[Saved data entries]
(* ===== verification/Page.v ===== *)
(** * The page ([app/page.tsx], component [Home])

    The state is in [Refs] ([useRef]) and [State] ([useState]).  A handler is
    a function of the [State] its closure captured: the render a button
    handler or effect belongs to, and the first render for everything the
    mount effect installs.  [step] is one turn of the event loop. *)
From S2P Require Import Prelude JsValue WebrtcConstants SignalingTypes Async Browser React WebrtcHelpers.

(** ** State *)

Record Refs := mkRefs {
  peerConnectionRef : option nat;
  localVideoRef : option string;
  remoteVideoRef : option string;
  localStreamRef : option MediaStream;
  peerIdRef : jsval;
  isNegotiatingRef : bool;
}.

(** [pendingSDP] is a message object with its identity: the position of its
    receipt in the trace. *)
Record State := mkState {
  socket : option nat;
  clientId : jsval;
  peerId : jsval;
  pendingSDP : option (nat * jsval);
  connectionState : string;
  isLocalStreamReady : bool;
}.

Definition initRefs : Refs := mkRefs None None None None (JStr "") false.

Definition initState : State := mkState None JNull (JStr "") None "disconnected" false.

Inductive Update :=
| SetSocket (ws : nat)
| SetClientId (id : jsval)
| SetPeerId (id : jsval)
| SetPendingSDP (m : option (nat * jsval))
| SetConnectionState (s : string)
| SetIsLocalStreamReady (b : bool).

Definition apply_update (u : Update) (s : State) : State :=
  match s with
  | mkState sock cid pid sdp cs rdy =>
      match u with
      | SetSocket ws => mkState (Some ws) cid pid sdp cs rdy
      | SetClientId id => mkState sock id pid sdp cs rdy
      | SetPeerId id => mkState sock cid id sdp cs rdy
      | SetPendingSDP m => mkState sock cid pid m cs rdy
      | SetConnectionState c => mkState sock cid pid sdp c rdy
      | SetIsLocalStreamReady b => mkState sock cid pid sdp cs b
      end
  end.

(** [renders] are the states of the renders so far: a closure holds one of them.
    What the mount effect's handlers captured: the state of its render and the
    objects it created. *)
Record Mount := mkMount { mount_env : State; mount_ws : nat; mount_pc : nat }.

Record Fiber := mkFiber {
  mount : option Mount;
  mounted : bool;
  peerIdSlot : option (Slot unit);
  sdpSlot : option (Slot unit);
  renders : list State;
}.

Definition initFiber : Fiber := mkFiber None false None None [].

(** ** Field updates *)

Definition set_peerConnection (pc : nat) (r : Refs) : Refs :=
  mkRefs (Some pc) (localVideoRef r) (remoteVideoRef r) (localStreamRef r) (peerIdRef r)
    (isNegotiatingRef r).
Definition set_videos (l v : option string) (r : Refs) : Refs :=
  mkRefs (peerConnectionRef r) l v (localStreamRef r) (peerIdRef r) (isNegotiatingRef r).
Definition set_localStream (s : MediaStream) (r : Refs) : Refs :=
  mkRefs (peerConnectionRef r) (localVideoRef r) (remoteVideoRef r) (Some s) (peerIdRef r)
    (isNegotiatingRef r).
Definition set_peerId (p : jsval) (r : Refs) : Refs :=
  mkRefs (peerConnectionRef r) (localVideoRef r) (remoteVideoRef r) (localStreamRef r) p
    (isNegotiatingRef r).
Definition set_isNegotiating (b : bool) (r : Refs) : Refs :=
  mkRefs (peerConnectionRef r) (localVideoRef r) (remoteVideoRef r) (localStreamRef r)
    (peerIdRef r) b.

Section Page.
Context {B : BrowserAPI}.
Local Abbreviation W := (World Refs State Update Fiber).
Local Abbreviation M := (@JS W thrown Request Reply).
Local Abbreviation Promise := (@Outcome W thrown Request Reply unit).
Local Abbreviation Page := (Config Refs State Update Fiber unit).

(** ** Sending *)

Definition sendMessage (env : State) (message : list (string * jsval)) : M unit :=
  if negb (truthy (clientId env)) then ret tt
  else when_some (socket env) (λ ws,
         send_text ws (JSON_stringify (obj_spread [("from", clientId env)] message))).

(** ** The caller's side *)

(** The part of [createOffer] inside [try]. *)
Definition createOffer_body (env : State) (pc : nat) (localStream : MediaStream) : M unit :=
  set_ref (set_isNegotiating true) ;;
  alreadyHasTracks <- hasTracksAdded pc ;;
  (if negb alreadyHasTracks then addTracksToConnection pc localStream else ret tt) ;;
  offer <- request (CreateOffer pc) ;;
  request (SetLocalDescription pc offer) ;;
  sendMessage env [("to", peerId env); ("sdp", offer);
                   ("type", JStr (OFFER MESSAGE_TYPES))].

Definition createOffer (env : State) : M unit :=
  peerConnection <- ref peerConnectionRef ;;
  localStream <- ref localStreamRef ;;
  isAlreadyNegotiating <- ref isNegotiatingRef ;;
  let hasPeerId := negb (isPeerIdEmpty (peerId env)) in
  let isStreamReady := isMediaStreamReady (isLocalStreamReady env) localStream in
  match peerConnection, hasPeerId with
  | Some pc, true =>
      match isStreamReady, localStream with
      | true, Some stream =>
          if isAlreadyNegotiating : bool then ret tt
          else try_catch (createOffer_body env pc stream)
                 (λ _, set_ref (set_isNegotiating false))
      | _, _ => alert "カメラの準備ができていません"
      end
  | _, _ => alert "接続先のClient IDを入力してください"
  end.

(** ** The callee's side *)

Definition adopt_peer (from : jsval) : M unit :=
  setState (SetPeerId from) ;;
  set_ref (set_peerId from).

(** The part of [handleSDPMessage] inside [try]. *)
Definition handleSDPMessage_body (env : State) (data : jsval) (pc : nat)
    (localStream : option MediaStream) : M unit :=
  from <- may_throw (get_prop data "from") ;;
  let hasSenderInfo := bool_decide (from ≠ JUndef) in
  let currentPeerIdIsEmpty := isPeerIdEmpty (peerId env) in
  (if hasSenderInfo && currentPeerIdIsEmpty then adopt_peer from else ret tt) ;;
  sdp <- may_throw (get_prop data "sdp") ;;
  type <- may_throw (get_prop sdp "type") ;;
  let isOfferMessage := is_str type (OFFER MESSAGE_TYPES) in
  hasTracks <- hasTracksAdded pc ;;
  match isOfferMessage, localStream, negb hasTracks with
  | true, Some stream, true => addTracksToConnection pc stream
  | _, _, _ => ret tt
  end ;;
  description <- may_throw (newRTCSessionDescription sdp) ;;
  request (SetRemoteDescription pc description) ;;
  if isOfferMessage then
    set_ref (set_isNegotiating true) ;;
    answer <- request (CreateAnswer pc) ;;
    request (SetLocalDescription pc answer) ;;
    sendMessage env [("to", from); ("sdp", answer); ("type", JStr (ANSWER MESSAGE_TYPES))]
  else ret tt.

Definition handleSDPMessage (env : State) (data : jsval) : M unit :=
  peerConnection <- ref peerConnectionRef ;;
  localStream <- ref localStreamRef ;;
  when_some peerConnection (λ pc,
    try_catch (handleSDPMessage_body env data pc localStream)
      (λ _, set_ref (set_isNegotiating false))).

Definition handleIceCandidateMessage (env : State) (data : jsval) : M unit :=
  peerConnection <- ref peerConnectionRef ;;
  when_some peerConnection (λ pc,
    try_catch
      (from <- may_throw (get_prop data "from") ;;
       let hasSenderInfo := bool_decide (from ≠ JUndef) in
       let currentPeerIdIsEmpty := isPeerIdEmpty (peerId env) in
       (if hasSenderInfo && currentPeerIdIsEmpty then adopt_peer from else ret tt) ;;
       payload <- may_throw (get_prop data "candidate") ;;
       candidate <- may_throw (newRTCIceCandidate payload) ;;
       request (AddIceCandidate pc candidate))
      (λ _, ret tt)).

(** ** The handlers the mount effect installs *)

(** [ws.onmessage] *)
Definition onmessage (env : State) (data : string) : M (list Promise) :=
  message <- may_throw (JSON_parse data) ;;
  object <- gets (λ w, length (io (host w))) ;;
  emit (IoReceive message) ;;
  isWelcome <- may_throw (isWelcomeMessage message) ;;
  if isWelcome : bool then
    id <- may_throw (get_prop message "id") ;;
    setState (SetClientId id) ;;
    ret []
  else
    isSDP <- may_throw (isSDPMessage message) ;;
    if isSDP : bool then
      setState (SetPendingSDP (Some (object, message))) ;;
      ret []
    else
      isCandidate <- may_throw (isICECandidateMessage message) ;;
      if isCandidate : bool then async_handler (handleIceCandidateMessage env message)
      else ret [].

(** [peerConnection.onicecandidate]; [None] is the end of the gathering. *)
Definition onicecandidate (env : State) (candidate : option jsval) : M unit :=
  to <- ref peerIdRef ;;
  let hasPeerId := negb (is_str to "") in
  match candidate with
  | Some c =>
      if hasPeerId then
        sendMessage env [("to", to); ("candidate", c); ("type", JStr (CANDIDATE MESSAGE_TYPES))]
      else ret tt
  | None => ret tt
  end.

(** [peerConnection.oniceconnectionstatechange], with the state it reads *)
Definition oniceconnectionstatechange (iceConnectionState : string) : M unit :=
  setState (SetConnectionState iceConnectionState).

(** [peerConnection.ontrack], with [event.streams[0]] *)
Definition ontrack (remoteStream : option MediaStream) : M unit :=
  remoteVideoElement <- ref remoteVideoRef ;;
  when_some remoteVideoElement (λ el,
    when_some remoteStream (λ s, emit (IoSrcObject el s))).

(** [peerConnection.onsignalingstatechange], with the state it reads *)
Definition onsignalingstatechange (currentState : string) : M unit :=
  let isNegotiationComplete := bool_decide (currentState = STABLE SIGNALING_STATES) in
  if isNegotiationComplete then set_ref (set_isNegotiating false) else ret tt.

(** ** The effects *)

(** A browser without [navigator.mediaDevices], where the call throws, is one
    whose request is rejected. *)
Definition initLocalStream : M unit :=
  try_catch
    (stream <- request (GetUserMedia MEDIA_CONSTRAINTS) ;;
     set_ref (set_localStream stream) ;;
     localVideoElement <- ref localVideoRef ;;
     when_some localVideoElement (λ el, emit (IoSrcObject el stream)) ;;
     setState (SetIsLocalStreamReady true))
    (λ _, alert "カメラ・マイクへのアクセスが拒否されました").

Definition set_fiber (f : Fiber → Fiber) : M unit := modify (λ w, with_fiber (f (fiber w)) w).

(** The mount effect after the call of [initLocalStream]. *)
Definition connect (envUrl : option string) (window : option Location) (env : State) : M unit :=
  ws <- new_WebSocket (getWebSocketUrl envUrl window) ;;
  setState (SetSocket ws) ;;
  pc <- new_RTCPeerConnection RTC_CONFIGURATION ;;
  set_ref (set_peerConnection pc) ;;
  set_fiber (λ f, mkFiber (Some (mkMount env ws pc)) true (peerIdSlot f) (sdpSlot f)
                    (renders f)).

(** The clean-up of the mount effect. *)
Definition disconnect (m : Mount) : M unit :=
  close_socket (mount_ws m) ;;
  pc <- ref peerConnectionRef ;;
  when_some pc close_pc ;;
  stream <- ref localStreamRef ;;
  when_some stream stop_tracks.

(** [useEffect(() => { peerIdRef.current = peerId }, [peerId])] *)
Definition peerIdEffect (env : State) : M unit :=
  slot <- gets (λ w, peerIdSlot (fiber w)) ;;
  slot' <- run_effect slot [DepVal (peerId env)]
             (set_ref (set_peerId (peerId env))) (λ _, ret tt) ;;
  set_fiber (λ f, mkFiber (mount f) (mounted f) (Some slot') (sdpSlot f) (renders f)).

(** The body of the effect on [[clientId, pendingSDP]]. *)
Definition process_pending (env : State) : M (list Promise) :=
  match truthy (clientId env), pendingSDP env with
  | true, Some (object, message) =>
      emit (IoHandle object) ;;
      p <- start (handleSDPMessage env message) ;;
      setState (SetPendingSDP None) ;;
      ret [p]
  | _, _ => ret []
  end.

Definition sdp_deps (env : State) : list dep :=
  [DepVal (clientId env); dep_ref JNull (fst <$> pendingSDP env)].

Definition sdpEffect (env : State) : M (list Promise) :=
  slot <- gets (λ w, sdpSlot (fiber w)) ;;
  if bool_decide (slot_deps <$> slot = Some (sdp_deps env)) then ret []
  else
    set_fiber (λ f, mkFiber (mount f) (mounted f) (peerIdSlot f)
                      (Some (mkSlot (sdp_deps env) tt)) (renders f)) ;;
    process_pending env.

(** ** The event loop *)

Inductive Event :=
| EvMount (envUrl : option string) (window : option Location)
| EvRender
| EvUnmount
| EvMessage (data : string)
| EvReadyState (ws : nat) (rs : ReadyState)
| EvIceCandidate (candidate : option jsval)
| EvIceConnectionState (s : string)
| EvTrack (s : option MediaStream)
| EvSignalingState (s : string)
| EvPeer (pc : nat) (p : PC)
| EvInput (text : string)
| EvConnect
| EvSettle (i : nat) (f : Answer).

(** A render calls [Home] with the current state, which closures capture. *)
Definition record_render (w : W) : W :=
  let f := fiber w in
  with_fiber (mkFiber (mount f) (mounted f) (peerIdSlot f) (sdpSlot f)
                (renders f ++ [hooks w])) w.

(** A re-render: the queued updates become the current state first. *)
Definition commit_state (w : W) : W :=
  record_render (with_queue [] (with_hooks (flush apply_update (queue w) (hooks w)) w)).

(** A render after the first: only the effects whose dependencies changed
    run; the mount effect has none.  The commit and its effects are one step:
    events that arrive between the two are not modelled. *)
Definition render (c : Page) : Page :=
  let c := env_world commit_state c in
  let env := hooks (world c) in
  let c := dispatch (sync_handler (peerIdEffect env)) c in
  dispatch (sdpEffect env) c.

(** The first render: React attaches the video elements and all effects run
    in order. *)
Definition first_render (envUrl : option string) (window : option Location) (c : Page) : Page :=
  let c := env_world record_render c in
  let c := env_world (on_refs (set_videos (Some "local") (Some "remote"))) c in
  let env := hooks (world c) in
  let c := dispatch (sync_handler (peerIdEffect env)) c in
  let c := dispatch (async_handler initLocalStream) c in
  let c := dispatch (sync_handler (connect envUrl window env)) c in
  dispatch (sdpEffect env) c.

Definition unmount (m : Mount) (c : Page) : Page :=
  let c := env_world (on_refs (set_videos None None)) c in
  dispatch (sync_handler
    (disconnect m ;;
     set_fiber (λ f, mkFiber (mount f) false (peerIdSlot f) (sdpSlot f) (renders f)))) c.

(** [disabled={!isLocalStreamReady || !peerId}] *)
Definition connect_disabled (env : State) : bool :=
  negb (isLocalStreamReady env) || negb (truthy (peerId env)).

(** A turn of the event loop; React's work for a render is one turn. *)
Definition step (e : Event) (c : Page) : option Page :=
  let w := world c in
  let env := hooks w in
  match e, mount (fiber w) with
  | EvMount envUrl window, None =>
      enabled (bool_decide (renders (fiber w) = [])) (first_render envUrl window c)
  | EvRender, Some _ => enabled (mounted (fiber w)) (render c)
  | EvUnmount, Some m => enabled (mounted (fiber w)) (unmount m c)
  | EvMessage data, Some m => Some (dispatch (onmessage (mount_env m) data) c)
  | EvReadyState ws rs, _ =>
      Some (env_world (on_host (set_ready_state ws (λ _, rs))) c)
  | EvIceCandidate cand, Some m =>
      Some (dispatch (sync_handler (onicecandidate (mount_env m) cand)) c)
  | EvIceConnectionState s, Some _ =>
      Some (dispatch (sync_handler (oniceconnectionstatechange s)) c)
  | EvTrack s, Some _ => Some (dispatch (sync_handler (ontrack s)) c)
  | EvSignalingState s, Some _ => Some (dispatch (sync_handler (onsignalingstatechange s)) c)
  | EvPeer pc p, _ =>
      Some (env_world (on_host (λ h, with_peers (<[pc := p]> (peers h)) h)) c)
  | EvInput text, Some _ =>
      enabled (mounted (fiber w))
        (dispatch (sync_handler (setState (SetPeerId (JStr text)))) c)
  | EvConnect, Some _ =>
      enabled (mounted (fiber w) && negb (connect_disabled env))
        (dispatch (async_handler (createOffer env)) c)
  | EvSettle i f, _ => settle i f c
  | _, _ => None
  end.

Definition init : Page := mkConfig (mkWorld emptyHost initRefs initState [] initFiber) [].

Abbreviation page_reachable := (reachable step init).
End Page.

Required action: Retype exactly the lines above, from the one with "socket : option nat;" through the one with "Definition initRefs : Refs", inclusive.

Your solution:
  socket : option nat;
  clientId : jsval;
  peerId : jsval;
  pendingSDP : option (nat * jsval);
  connectionState : string;
  isLocalStreamReady : bool;
}.

Definition initRefs : Refs := mkRefs None None None None (JStr "") false.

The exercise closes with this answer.